We recommend that the salaries of the Speaker and the Vice President be advanced to $60,000, and that their present allowances of $10,000 be increased to $15,000.

We recommend that the salaries of the Members of the Congress be advanced to $35,000, of which $5,000 should be deductible for income tax purposes to offset their living expenses. We recommend that the Congress increase proportionately the salaries of other officers of the legislative branch, fitting them into the appropriate levels of the structure recommended for executive pay.

We also recommend that the Congress be urged to take appropriate action to increase very substantially the number of trips each year for which each Member of Congress may be reimbursed by the Federal Government for the conduct of official business in his State or district. We hesitate to recommend any figure for such increase, but we point out that the existing limitations relate to an era in which travel for more than a few hundred miles from Washington required absence from legislative duties for far longer periods than air travel now takes to our most distant States. We also recommend an increase to a maximum of $50 per day in the allowance for per diem in lieu of subsistence for Members of Congress in official travel status.

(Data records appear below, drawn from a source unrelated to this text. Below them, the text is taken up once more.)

(* ===== verification/ByteQueue.v ===== *)
(** * Byte queues

    What the istreams need of a [GrowingBuffer]: a queue of bytes whose first bytes can be looked
    at, consumed, skipped and shown as buckets.  [ByteQueue] has the operations,
    [ByteQueueLaws] what they promise, and the growing buffer is an instance of both. *)

From S2P Require Import Prelude Bucket GrowingBuffer GrowingBufferFacts.

Class ByteQueue := {
  bq : Type;
  bq_new : bq;
  bq_write : list Z -> bq -> option bq;
  bq_read : bq -> option (list Z);
  bq_consume : nat -> bq -> option bq;
  bq_skip : nat -> bq -> option bq;
  bq_fill : nat -> bq -> IstreamBucketList -> IstreamBucketList }.

(** [bq_holds q l]: the queue holds the bytes [l]. *)
Class ByteQueueLaws (Q : ByteQueue) := {
  bq_holds : bq -> list Z -> Prop;
  bq_new_ok : bq_holds bq_new [];
  bq_write_ok x q l : bq_holds q l -> exists q', bq_write x q = Some q' /\ bq_holds q' (l ++ x);
  bq_read_ok q l : bq_holds q l ->
    exists b, bq_read q = Some b /\ b `prefix_of` l /\ (l <> [] -> b <> []) /\
      forall n, (n <= length b)%nat -> exists q', bq_consume n q = Some q' /\ bq_holds q' (drop n l);
  bq_skip_ok n q l : bq_holds q l -> (n <= length l)%nat ->
    exists q', bq_skip n q = Some q' /\ bq_holds q' (drop n l);
  bq_fill_ok n q l b : bq_holds q l -> extends b (bq_fill n q b) (drop n l) }.

(** ** Growing buffers are byte queues *)

Section Growing.
Context `{CS : ChunkSize}.

Definition run_state {A} (m : M GrowingBuffer A) (gb : GrowingBuffer) : option GrowingBuffer :=
  match m gb with Some (_, gb') => Some gb' | None => None end.

#[global] Instance growing_byte_queue : ByteQueue := {
  bq := GrowingBuffer;
  bq_new := GrowingBuffer_new;
  bq_write x := run_state (GB_Write x);
  bq_read gb := match GB_Read gb with Some (b, _) => Some b | None => None end;
  bq_consume n := run_state (GB_Consume n);
  bq_skip n := run_state (GB_Skip n);
  bq_fill := GB_FillBucketList }.

Lemma run_state_wp {A} (m : M GrowingBuffer A) (Q : A -> GrowingBuffer -> Prop) gb :
  wp m Q gb -> exists a gb', run_state m gb = Some gb' /\ Q a gb'.
Proof. intros (a & gb' & E & H). exists a, gb'. unfold run_state. by rewrite E. Qed.

(** No chunk is empty, and the first one has unread bytes: otherwise [Read()] would
    show nothing although there is data. *)
Definition tight (gb : GrowingBuffer) : Prop :=
  Forall (fun c => c <> []) (chunks gb) /\
  match chunks gb with [] => True | c :: _ => (position gb < length c)%nat end.

Definition gb_holds (gb : GrowingBuffer) (l : list Z) : Prop := WF gb /\ tight gb /\ contents gb = l.

Lemma tight_snoc l p c : Forall (fun c => c <> []) l -> c <> [] ->
  match l with [] => p = 0%nat | c :: _ => (p < length c)%nat end -> tight (mkGB (l ++ [c]) p).
Proof.
  intros Hl Hc Hp. split; simpl; [apply Forall_app; by rewrite Forall_singleton|].
  destruct l as [|d l]; simpl; [|done]. destruct c; [done|]. simpl. lia.
Qed.

Lemma WriteSome_tight src gb n gb' : WF gb -> tight gb -> src <> [] -> WriteSome src gb = Some (n, gb') -> tight gb'.
Proof.
  intros Hwf [Ht Hh] Hs. pose proof (wf_head _ Hwf) as Hp. pose proof chunk_capacity_pos as Hcap.
  unfold WriteSome, mbnd, mget, mret, mput, massert, AppendBuffer, mmod.
  destruct (last (chunks gb)) as [c|] eqn:El.
  - apply last_Some in El as [l El]. destruct (Nat.eqb_spec (length c) chunk_capacity) as [Ec|Ec]; simpl.
    + rewrite El, last_snoc, append_tail_snoc. destruct (Check _); simpl; [|done]. intros [= _ <-].
      apply tight_snoc.
      * by rewrite El in Ht.
      * simpl. rewrite Nat.sub_0_r. destruct src; [done|]. destruct chunk_capacity; [lia|]. done.
      * rewrite El in Hh. destruct l; done.
    + rewrite El, last_snoc, append_tail_snoc. destruct (Check _); simpl; [|done]. intros [= _ <-].
      rewrite El in Ht, Hh. apply Forall_app in Ht as [Ht Hc]. apply Forall_cons in Hc as [Hc _].
      split; simpl.
      * apply Forall_app. split; [done|]. constructor; [|done]. intros E. apply app_nil in E as [E _]. by apply Hc.
      * destruct l; simpl in *; [rewrite length_app; lia|done].
  - apply last_None in El. simpl. rewrite El in *. simpl. intros [= _ <-].
    unfold append_tail. simpl. apply (tight_snoc []); [done| |done].
    rewrite Nat.sub_0_r. destruct src; [done|]. destruct chunk_capacity; [lia|]. done.
Qed.

Lemma Write_loop_tight fuel src gb u gb' : WF gb -> tight gb -> Write_loop fuel src gb = Some (u, gb') -> tight gb'.
Proof.
  revert src gb. induction fuel as [|fuel IH]; intros src gb Hwf Ht; [done|]. cbn [Write_loop].
  destruct src as [|z src]; [by intros [= _ <-]|]. unfold mbnd.
  destruct (WriteSome (z :: src) gb) as [[n gb1]|] eqn:E; [|done]. apply IH.
  - destruct (WriteSome_wp (z :: src) gb Hwf) as (a & s & E' & H); [done|]. rewrite E in E'. injection E' as <- <-.
    by destruct H as (_ & ? & _).
  - by apply (WriteSome_tight (z :: src) gb n).
Qed.

Lemma advanced_tight gb n l p : tight gb -> advanced (chunks gb) (position gb) n l p -> (0 < n)%nat -> tight (mkGB l p).
Proof.
  intros [Ht Hh] [[k Hk] A2 A3 A4 A5] Hn. rewrite Hk in Ht. apply Forall_app in Ht as [_ Ht]. split; [done|]. simpl.
  destruct l as [|c l]; [done|]. apply Forall_cons in Ht as [Hc _].
  assert (0 < length c)%nat by (destruct c; [done|simpl; lia]). simpl in A5. lia.
Qed.

Lemma GB_Skip_holds n gb l : gb_holds gb l -> (n <= length l)%nat ->
  exists gb', run_state (GB_Skip n) gb = Some gb' /\ gb_holds gb' (drop n l).
Proof.
  intros (Hwf & Ht & <-) Hn. destruct (skip_chunks_spec Check (chunks gb) (position gb) n) as (l & p & E & Ha);
    [by apply all_checked|apply Hwf|done|].
  exists (mkGB l p). unfold run_state, GB_Skip, mbnd, mget, mopt, mput. rewrite E. split; [done|].
  destruct (advanced_WF gb n l p Hwf Ha) as [H1 H2]. split; [done|]. split; [|done].
  destruct (decide (n = 0%nat)) as [->|]; [|apply (advanced_tight gb n); [done|done|lia]].
  assert (E0 : skip_chunks Check (chunks gb) (position gb) 0 = Some (chunks gb, position gb)) by (by destruct (chunks gb)).
  rewrite E0 in E. injection E as <- <-. by destruct gb.
Qed.

#[global] Instance growing_byte_queue_laws : ByteQueueLaws growing_byte_queue.
Proof.
  refine {| bq_holds := (gb_holds : @bq growing_byte_queue -> _) |}.
  - split; [apply WF_new|]. split; [|done]. split; [constructor|done].
  - intros x q l (Hwf & Ht & <-). destruct (Write_wp x q Hwf) as (u & q' & E & [Hw Hc]).
    exists q'. simpl. unfold run_state. rewrite E. split; [done|]. split; [done|].
    split; [by apply (Write_loop_tight (S (length x)) x q u)|done].
  - intros q l (Hwf & Ht & <-). destruct (GB_Read_wp q Hwf) as (b & q' & E & -> & Hp & Hne).
    exists b. simpl. rewrite E. split; [done|]. split; [done|].
    assert (Hb : b = drop (position q) (hd [] (chunks q))).
    { revert E. unfold GB_Read, mbnd, mget, mret, massert. destruct (chunks q); simpl; [intros [= <-]; by rewrite drop_nil|].
      repeat case_match; try done. by intros [= <-]. }
    split.
    + intros Hc. apply Hne. destruct Ht as [_ Hh]. destruct (chunks q) as [|c l] eqn:Eq; [|done].
      unfold contents in Hc. rewrite Eq in Hc. unfold unread in Hc. simpl in Hc. by rewrite drop_nil in Hc.
    + intros n Hn. destruct (GB_Consume_wp n q Hwf) as (u & q' & E2 & Hw2 & Hc2).
      { rewrite Hb, length_drop in Hn. lia. }
      exists q'. unfold run_state. rewrite E2. split; [done|]. split; [done|]. split; [|done].
      destruct Ht as [Ht Hh]. revert E2. unfold GB_Consume, mbnd, mget, mret, mput, massert.
      destruct (Nat.eqb_spec n 0) as [->|Hz]; [by intros [= _ <-]|].
      destruct (chunks q) as [|c rest] eqn:Eq; [done|]. destruct (Check c); simpl; [|done].
      destruct (position q + n <=? length c)%nat eqn:El; simpl; [|done]. intros [= _ <-]. apply Nat.leb_le in El.
      apply Forall_cons in Ht as [Hc0 Hrest]. destruct (Nat.leb_spec (length c) (position q + n)).
      * split; simpl; [done|]. destruct rest as [|d rest]; [done|]. apply Forall_cons in Hrest as [Hd _].
        destruct d; [done|]. simpl. lia.
      * split; simpl; [by constructor|lia].
  - intros n q l. apply GB_Skip_holds.
  - intros n q l b (_ & _ & <-). apply GB_FillBucketList_spec.
Qed.

End Growing.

NEED FOR PUBLIC UNDERSTANDING AND SUPPORT

We are convinced that all Americans want and expect the highest competence in the conduct of national affairs. We are also convinced that the overwhelming majority of them will support substantial adjustment in executive, legislative, and judicial pay if they have assurance that more adequate compensation will provide a major incentive to our ablest men and women to serve in elective and appointive offices in the Federal Government. In our judgment, the four men in American life best equipped by experience to convey that assurance with undisputed authority are the President and his predecessors, former Presidents Hoover, Truman, and Eisenhower. We believe that public statements by you and our former Chief Executives would do more than anything else to promote general understanding of the issues and proposals contained in this report and early consideration of our recommendations by the Congress.

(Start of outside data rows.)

(** [None] is -1. *)
Definition GetBufferEndOffsetUntil (position : nat) (s : option Substitution) (r : ReplaceIstream) : option nat :=
  match s with
  | Some s => Some (Nat.min (u_start s) (r_source_length r))
  | None =>
      if r_finished r then Some (r_source_length r)
      else if (position <? r_settled_position r)%nat then Some (r_settled_position r)
      else None
  end.

Definition first_substitution (r : ReplaceIstream) : option Substitution := head (r_substitutions r).

(** ** Substitutions *)

(** The [i]th substitution of the list. *)
Definition IsActive (i : nat) : R bool :=
  let! r := mget in
  let! f := mopt (first_substitution r) in
  let! s := mopt (r_substitutions r !! i) in
  massert (u_start f <=? u_start s)%nat ;;;
  massert (r_position r <=? u_start s)%nat ;;;
  mret ((i =? 0)%nat && (r_position r =? u_start s)%nat).

(** [ToNextSubstitution(first_substitution)] *)
Definition ToNextSubstitution : R unit :=
  let! active := IsActive 0 in
  massert active ;;;
  let! r := mget in
  match r_substitutions r with
  | [] => mfail
  | s :: rest =>
      massert (u_start s <=? u_end s)%nat ;;;
      buffer_op (bq_skip (u_end s - u_start s)) ;;;
      mmod (set_r_position (u_end s)) ;;;
      mmod (set_substitutions rest) ;;;
      massert (match rest with [] => true | t :: _ => (u_end s <=? u_start t)%nat end)
  end.

Definition set_contents (c : option (list Z)) (s : Substitution) : Substitution :=
  mkSubst (u_id s) (u_start s) (u_end s) c (u_shown s) (u_all s).

Definition update_substitution (i : nat) (f : Substitution -> Substitution) (r : ReplaceIstream) : ReplaceIstream :=
  set_substitutions (alter f i (r_substitutions r)) r.

Definition Substitution_OnData (i : nat) (src : list Z) : R nat :=
  let! active := IsActive i in
  if active then mmod (set_had_output true) ;;; R_InvokeData src
  else mret 0%nat.

Definition Substitution_OnEof (i : nat) : R unit :=
  mmod (update_substitution i (set_contents None)) ;;;
  let! active := IsActive i in
  if active then
    ToNextSubstitution ;;;
    let! r := mget in
    if RI_IsEOF r then R_Destroy AtEof else mmod (set_defer_read true)
  else mret tt.

Definition Substitution_OnError (i : nat) : R unit :=
  mmod (update_substitution i (set_contents None)) ;;; R_Destroy AtError.

(** The istream of the [i]th substitution calls its handler; the result says whether it
    goes on. *)
Definition feed_one (i : nat) (f : feed) : R bool :=
  let! r := mget in
  match r_substitutions r !! i with
  | None => mret false
  | Some s =>
      match f, u_input s with
      | FData n, Some (z :: data) =>
          let src := take (S n) (z :: data) in
          let! c := Substitution_OnData i src in
          let! r := mget in
          if negb (r_alive r) then mret false
          else
            mmod (update_substitution i (set_contents (Some (drop c (z :: data))))) ;;;
            mret (c =? length src)%nat
      | FEof, Some [] => Substitution_OnEof i ;;; mret false
      | FError, Some _ => Substitution_OnError i ;;; mret false
      | _, _ => mret true
      end
  end.

Fixpoint feed_all (i : nat) (fs : list feed) : R unit :=
  match fs with
  | [] => mret tt
  | f :: fs => let! go := feed_one i f in if go then feed_all i fs else mret tt
  end.

(** [Substitution::Read()] of the first substitution. *)
Definition Substitution_Read : R unit :=
  let! r := mget in
  match r_reads r with
  | [] => mret tt
  | fs :: reads => mput (set_reads reads r) ;;; feed_all 0 fs
  end.

(** ** Reading *)

Fixpoint ReadSubstitution_loop (fuel : nat) : R bool :=
  match fuel with
  | O => mfail
  | S fuel' =>
      let! r := mget in
      match r_substitutions r with
      | [] => mret true
      | s :: _ =>
          let! active := IsActive 0 in
          if negb active then mret true
          else match u_input s with
          | Some _ =>
              Substitution_Read ;;;
              let! r := mget in
              if negb (r_alive r) then mret false
              else if bool_decide (u_id <$> first_substitution r = Some (u_id s)) then mret false
              else ReadSubstitution_loop fuel'
          | None =>
              ToNextSubstitution ;;;
              let! r := mget in
              if RI_IsEOF r then R_Destroy AtEof ;;; mret false
              else ReadSubstitution_loop fuel'
          end
      end
  end.

Definition ReadSubstitution : R bool :=
  let! r := mget in ReadSubstitution_loop (S (length (r_substitutions r))).

Definition ReadFromBuffer (max_length : nat) : R nat :=
  massert (0 <? max_length)%nat ;;;
  let! r := mget in
  let! src := mopt (bq_read (r_buffer r)) in
  massert (negb (bool_decide (src = []))) ;;;
  let src := take max_length src in
  mmod (set_had_output true) ;;;
  let! nbytes := R_InvokeData src in
  massert (nbytes <=? length src)%nat ;;;
  if (nbytes =? 0)%nat then mret (length src)
  else
    buffer_op (bq_consume nbytes) ;;;
    mmod (fun r => set_r_position (r_position r + nbytes) r) ;;;
    let! r := mget in
    massert (r_position r <=? r_source_length r)%nat ;;;
    mret (length src - nbytes)%nat.

Fixpoint ReadFromBufferLoop (fuel end_ : nat) : R bool :=
  let! r := mget in
  if (r_position r <? end_)%nat then
    match fuel with
    | O => mfail
    | S fuel' =>
        let! n := ReadFromBuffer (end_ - r_position r) in
        if (0 <? n)%nat then mret false
        else
          let! r := mget in
          massert (r_position r <=? end_)%nat ;;;
          ReadFromBufferLoop fuel' end_
    end
  else mret true.

Definition TryReadFromBuffer : R bool :=
  let! r := mget in
  massert (r_position r <=? r_source_length r)%nat ;;;
  match GetBufferEndOffsetUntil (r_position r) (first_substitution r) r with
  | None => mret true
  | Some end_ =>
      massert (r_position r <=? end_)%nat ;;;
      massert (end_ <=? r_source_length r)%nat ;;;
      let! ok := ReadFromBufferLoop (end_ - r_position r) end_ in
      if negb ok then mret false
      else
        let! r := mget in
        massert (r_position r =? end_)%nat ;;;
        if (r_position r =? r_source_length r)%nat && bool_decide (r_substitutions r = []) && negb (r_input r)
        then R_Destroy AtEof ;;; mret false
        else mret true
  end.

(** The loop of [TryRead()]: every iteration but the first one has removed a substitution. *)
Fixpoint TryRead_loop (fuel : nat) : R bool :=
  match fuel with
  | O => mfail
  | S fuel' =>
      let! ok := ReadSubstitution in
      if negb ok then mret false
      else
        let! ok := TryReadFromBuffer in
        if negb ok then mret false
        else
          let! r := mget in
          match first_substitution r with
          | Some s => if (u_start s <=? r_source_length r)%nat then TryRead_loop fuel' else mret true
          | None => mret true
          end
  end.

Definition TryRead : R bool :=
  let! r := mget in
  massert (r_position r <=? r_source_length r)%nat ;;;
  TryRead_loop (S (S (length (r_substitutions r)))).

Definition DeferredRead (res : ready_result) : R unit :=
  mmod (set_defer_read false) ;;;
  match res with
  | ReadyOk => mret tt
  | ReadyFallback => let! _ := TryRead in mret tt
  | ReadyClosed => R_Destroy Closed
  end.

(** ** What the subclass may do *)

Definition R_Add (start end_ : nat) (contents : option (list Z)) : R unit :=
  let! r := mget in
  massert (negb (r_finished r)) ;;;
  massert (start <=? end_)%nat ;;;
  massert (r_settled_position r <=? start)%nat ;;;
  massert (r_last_substitution_end r <=? start)%nat ;;;
  if bool_decide (contents = None) && (start =? end_)%nat then mret tt
  else
    let s := mkSubst (r_next_id r) start end_ contents 0 false in
    mmod (set_next_id (S (r_next_id r))) ;;;
    mmod (set_settled end_) ;;;
    mmod (set_last_end end_) ;;;
    mmod (set_substitutions (r_substitutions r ++ [s])) ;;;
    mmod (set_defer_read true).

Definition GetLastSubstitution : R Substitution :=
  let! r := mget in
  let! s := mopt (last (r_substitutions r)) in
  massert (u_end s <=? r_settled_position r)%nat ;;;
  massert (u_end s =? r_last_substitution_end r)%nat ;;;
  mret s.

Furthermore, we stress the fact, and urge that it be made known as widely as possible, that in either absolute or comparative terms our proposals are not costly. The total additional salary expense of the pay scales which we suggest will not exceed $20 million a year. This is a small price for correcting the inadequacies of today's compensation, which we are convinced is so low that many able people will not accept public office. The Bureau of the Budget and the Civil Service Commission are prepared to present detailed cost figures. We are confident that important leaders of American life, 677 of whom have been canvassed by the National Civil Service League with a request for their recommendations on the salary levels for the Cabinet and the Congress, will also support substantial adjustment.

In fact, of the 387 replies which it was possible for the league to tabulate, 158 agreed with figures equal to those recommended by the Panel for the Cabinet salary figure; and 115 agreed with our recommendation for congressional pay. One hundred and forty-two suggested a $30,000 figure for Members of Congress. Only 6 replies suggest no change in Cabinet pay, and only 33 suggest no change in congressional pay. We recommend that the National Civil Service League be asked to urge its respondents to make their individual views known to the leaders of both parties in the Senate and House of Representatives. Finally, we recommend that the appropriate agencies of the Federal Government be authorized and directed to supply descriptive information about our proposals to individuals and groups requesting it.

EFFECTIVE DATE OF LEGISLATION

We recommend that the Congress be furnished with all necessary information early enough to permit consideration and enactment of legislation along the lines we suggest in this session. We also recommend that the new pay rates be effective on January 1, 1964. We believe that this date will give time for full public discussion, and will be fair to all concerned. Furthermore, in our judgment, an effective date of January 1, 1964, coming in the second session of the present Congress, will minimize any adverse effects upon the next administration of the limitations contained in section 6 of the Constitution which, in pertinent part, reads as follows:

No Senator or Representative shall, during the Time for which he was elected, be appointed to any civil Office under the Authority of the United States, which shall have been created, or the Emoluments whereof shall have been encreased during such time.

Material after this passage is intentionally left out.